RECORDS SHOWN:
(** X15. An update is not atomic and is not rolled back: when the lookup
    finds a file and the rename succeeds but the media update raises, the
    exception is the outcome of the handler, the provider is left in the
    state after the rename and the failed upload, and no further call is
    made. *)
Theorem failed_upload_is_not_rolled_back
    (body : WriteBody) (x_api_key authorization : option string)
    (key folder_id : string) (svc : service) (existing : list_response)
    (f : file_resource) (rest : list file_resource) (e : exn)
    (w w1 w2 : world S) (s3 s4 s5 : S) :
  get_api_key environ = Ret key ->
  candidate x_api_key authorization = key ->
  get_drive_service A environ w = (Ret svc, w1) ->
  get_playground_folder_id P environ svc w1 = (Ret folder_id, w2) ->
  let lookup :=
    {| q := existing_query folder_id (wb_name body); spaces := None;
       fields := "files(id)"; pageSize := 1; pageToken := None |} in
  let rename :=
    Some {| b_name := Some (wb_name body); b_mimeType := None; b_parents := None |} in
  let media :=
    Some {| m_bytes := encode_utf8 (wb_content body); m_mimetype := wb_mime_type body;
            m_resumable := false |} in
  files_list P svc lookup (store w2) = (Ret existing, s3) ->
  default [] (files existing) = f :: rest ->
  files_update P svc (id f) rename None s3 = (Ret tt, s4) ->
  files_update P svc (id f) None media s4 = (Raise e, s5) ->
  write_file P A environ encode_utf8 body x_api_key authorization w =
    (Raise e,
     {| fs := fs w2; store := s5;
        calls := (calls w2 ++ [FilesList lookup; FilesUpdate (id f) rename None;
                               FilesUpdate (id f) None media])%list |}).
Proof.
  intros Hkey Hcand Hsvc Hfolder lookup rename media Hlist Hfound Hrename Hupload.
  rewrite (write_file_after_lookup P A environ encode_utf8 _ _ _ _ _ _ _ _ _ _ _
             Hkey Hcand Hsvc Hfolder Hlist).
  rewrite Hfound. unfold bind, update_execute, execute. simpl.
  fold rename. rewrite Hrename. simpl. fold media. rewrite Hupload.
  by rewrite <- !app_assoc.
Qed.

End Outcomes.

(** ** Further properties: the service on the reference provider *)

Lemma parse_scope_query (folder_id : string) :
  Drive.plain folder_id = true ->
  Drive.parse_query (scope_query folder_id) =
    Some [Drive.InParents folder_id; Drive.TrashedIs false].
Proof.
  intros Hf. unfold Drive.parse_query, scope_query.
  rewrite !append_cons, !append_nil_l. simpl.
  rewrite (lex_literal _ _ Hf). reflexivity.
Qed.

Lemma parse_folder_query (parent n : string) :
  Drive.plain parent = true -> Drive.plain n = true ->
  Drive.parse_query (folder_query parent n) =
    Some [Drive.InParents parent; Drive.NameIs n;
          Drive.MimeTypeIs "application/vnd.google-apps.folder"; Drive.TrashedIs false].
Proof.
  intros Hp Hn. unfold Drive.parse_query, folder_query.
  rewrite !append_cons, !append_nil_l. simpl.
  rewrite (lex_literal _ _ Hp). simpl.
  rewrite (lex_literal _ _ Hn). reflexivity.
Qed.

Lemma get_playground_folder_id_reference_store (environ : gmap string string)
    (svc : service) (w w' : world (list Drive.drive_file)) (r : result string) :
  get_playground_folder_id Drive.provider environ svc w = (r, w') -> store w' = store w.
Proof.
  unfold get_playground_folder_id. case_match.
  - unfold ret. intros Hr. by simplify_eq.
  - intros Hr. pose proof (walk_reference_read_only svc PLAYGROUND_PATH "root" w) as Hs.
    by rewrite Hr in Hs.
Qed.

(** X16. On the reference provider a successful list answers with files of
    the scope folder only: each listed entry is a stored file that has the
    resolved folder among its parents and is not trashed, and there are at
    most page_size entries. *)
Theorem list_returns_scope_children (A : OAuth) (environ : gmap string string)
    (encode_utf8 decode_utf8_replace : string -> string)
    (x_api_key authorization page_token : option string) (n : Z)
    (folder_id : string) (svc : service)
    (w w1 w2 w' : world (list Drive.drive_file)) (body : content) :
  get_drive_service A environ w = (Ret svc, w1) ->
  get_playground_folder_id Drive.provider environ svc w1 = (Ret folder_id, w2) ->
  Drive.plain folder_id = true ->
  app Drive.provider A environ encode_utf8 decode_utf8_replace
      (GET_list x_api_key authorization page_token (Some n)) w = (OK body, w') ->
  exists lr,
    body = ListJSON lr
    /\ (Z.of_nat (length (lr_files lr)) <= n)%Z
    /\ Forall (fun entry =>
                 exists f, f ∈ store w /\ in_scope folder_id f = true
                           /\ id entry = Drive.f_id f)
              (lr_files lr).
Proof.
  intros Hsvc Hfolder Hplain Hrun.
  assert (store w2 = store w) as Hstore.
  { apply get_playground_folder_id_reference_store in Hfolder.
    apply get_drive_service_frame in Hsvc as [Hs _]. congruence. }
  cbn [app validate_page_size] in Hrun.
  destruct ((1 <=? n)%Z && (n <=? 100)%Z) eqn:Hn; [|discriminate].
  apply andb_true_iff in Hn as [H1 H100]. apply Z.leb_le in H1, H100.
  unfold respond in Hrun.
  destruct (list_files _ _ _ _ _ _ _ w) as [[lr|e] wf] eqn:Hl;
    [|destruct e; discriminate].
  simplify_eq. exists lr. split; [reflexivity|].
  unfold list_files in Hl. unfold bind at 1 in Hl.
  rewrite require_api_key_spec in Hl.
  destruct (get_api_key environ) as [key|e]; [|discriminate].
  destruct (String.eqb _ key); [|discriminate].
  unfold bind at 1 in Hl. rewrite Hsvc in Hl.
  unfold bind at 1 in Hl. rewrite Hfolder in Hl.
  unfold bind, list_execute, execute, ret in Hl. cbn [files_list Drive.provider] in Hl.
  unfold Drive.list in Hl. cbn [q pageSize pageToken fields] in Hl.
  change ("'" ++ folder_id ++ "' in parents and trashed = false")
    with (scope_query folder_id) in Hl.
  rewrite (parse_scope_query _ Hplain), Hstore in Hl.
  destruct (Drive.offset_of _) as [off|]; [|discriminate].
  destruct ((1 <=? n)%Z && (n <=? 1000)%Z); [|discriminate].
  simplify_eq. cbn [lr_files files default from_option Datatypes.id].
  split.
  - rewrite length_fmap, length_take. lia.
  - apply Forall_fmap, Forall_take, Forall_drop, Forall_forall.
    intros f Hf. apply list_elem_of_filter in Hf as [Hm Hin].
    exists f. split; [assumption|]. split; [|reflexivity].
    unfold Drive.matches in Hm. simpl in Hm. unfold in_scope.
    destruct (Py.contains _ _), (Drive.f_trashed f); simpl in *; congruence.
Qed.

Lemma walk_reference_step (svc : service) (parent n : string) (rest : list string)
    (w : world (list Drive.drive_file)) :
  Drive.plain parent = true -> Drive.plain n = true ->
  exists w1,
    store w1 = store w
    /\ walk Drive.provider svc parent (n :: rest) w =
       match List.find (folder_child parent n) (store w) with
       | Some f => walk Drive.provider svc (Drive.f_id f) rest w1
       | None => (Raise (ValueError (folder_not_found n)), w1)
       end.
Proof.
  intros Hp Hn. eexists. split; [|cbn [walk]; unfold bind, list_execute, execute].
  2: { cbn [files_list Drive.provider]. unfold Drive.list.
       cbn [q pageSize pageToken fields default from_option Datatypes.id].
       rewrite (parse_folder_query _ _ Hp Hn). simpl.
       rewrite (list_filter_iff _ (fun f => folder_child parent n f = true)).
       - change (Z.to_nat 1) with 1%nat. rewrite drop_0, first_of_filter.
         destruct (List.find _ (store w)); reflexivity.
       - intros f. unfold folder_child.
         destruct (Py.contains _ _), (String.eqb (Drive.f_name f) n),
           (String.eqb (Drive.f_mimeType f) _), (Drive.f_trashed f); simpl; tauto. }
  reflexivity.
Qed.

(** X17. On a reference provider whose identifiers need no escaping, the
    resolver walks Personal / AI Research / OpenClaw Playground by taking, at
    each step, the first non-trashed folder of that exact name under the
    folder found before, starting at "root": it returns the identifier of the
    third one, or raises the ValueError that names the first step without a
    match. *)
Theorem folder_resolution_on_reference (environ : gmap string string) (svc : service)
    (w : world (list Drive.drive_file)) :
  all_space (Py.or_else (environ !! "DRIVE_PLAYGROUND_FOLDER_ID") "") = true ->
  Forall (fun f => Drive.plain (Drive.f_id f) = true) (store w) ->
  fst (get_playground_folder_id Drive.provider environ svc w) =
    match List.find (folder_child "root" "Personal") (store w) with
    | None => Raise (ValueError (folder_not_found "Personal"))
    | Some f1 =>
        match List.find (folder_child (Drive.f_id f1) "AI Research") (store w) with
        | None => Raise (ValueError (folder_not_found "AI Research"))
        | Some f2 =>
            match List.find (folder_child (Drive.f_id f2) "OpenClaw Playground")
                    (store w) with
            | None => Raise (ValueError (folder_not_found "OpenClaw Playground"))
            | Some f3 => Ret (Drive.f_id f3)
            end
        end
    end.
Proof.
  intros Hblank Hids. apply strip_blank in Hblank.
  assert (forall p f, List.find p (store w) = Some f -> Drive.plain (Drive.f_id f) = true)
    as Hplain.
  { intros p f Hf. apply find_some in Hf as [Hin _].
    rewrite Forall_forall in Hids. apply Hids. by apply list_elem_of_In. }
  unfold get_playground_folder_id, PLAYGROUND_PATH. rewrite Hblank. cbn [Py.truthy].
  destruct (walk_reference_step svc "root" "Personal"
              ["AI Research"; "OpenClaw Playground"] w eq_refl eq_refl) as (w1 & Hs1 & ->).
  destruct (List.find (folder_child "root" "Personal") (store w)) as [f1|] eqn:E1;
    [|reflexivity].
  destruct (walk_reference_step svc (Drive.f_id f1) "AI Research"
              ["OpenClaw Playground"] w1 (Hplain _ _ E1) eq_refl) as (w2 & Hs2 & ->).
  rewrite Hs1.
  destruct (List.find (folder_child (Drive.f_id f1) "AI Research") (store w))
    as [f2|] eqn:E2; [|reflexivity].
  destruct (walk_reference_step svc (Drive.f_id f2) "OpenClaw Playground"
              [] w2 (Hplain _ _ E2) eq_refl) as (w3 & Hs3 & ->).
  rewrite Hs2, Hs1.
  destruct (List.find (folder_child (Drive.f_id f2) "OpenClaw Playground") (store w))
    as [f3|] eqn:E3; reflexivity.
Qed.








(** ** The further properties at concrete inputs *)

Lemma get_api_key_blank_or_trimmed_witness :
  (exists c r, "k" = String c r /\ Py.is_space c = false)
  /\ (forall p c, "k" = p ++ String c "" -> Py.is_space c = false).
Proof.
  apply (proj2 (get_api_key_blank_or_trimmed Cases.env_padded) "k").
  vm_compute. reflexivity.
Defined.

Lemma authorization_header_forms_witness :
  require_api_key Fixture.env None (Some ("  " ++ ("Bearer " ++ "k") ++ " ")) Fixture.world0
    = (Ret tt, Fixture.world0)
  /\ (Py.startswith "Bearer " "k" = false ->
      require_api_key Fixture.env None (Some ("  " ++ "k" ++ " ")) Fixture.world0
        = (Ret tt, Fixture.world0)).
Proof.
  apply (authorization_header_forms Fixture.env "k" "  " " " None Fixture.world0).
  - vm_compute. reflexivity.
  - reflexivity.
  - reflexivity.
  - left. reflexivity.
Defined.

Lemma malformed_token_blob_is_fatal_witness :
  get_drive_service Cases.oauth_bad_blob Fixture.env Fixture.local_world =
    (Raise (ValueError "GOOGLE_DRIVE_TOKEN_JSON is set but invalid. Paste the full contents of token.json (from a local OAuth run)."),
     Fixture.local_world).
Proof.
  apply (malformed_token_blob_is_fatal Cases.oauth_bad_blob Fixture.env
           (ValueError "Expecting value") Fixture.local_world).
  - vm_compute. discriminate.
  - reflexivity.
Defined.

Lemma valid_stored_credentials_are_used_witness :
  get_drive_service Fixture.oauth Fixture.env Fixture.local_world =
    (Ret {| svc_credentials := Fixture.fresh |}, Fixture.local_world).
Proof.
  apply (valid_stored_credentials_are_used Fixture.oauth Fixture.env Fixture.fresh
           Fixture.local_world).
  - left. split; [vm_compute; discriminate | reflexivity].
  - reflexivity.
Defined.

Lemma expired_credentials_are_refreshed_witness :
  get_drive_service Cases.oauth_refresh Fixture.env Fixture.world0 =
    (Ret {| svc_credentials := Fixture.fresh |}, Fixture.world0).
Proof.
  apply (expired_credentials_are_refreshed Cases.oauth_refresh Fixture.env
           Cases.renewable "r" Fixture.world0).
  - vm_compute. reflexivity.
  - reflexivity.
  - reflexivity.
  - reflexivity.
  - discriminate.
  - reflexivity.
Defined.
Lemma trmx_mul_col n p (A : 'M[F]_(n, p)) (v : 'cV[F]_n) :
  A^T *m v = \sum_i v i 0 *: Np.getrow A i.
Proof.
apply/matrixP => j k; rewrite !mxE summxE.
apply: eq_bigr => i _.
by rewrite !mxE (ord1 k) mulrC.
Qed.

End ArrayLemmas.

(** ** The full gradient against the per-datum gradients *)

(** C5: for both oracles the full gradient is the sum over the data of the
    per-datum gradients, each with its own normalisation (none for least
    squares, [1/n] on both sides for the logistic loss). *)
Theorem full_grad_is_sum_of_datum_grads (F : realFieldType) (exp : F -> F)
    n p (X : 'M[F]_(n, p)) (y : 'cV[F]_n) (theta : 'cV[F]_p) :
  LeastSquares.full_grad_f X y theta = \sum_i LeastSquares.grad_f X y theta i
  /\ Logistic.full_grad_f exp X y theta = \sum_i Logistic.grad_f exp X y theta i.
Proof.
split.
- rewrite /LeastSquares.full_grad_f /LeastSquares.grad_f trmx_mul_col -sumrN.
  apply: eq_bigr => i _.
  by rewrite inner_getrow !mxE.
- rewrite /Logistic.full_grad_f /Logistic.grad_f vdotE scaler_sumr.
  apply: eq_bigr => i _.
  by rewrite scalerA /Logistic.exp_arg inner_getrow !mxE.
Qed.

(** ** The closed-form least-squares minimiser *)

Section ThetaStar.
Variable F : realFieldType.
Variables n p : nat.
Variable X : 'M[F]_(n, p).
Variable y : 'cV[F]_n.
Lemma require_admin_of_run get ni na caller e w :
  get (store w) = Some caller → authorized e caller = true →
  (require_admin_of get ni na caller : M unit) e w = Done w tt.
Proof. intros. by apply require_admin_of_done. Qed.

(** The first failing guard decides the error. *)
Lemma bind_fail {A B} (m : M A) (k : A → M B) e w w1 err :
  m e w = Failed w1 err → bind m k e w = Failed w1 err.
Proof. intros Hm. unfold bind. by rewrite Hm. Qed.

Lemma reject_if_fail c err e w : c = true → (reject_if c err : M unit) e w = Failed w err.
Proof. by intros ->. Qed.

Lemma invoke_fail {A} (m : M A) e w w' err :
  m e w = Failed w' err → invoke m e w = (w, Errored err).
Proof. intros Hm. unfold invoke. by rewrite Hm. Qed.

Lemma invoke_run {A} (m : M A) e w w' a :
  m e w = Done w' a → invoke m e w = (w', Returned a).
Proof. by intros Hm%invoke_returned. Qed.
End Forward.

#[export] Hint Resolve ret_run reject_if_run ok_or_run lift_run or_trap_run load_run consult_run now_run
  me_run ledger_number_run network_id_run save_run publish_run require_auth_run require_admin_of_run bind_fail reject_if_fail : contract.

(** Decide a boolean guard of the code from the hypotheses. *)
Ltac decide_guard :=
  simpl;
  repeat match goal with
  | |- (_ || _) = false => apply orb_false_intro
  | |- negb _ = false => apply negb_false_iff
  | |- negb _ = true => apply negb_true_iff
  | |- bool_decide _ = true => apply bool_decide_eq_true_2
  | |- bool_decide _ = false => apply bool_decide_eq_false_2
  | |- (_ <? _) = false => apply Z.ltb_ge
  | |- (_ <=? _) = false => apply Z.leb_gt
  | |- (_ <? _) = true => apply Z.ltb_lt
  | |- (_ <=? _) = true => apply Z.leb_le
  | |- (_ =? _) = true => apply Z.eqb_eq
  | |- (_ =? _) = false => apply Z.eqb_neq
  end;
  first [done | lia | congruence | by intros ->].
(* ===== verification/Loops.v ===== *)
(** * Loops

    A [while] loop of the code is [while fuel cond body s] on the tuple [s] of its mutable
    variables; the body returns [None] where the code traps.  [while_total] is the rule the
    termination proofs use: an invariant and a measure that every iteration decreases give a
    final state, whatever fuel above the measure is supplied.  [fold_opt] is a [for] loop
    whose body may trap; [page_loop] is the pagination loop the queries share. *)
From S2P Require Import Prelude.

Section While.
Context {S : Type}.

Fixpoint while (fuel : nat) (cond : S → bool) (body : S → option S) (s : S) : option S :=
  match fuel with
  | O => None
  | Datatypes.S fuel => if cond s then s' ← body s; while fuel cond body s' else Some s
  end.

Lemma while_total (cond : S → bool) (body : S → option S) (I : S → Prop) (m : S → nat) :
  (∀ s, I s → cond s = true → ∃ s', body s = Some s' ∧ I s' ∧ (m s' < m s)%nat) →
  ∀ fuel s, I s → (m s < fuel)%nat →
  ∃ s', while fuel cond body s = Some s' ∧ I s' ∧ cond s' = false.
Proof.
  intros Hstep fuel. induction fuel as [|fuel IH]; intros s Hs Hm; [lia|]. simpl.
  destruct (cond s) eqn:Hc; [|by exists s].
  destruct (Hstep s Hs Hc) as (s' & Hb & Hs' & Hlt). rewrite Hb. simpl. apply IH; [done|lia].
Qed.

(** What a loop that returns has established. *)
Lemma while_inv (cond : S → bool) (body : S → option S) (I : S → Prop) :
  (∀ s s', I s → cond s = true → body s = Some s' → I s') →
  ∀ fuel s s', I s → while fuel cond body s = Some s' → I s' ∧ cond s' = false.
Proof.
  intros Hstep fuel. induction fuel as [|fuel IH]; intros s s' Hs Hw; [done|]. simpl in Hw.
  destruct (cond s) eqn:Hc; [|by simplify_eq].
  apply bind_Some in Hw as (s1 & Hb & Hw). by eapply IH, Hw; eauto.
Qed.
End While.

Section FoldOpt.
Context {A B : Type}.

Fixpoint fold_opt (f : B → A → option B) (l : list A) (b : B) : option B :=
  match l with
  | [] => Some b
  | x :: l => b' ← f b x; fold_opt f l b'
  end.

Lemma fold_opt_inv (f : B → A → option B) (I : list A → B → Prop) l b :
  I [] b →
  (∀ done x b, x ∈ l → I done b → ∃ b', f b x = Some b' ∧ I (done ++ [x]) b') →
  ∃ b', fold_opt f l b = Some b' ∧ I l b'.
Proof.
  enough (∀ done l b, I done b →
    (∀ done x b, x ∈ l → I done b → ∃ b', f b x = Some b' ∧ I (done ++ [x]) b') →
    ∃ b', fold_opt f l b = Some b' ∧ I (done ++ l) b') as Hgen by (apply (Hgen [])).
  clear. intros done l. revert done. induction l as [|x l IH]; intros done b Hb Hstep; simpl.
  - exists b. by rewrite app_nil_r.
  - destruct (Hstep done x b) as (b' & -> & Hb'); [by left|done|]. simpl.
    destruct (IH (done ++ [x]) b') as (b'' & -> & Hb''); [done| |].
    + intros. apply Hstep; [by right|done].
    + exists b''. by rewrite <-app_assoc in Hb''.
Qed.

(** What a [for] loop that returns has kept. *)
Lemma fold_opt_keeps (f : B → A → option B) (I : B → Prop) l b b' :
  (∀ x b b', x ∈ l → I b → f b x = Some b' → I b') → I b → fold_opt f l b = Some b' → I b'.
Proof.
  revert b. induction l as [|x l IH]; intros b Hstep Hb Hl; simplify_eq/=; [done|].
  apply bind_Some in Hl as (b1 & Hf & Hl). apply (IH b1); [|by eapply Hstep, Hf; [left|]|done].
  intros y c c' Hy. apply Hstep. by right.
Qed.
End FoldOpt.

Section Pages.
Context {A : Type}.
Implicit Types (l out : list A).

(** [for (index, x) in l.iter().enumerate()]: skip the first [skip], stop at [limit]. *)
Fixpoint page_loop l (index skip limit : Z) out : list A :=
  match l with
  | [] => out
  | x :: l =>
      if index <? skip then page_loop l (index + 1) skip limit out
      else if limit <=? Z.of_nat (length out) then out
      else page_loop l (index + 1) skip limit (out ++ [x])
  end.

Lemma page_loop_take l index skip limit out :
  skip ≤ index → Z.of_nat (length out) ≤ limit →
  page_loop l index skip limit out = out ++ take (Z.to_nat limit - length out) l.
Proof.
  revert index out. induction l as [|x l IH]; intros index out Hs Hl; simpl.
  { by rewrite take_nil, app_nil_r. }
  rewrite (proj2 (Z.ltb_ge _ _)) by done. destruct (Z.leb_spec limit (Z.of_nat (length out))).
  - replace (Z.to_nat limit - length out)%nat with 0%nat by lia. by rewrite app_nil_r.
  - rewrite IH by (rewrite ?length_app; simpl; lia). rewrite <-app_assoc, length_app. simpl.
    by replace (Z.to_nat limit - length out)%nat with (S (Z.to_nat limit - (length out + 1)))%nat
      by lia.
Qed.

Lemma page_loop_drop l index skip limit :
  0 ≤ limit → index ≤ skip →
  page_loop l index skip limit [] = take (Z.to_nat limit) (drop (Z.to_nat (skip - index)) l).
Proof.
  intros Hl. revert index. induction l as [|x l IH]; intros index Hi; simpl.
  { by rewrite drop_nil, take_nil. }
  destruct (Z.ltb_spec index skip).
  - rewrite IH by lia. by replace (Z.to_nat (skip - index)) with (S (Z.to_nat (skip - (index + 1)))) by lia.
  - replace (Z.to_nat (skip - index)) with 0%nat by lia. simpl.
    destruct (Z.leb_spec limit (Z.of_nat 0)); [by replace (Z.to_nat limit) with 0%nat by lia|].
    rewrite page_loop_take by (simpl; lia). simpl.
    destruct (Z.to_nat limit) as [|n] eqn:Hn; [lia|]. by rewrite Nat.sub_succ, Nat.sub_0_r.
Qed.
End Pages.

WORK TO BE COMPLETED: Search the preceding listing for the word "negb" and pull out every line that holds it.

RESULT FOR THIS TASK:
  | |- negb _ = false => apply negb_false_iff
  | |- negb _ = true => apply negb_true_iff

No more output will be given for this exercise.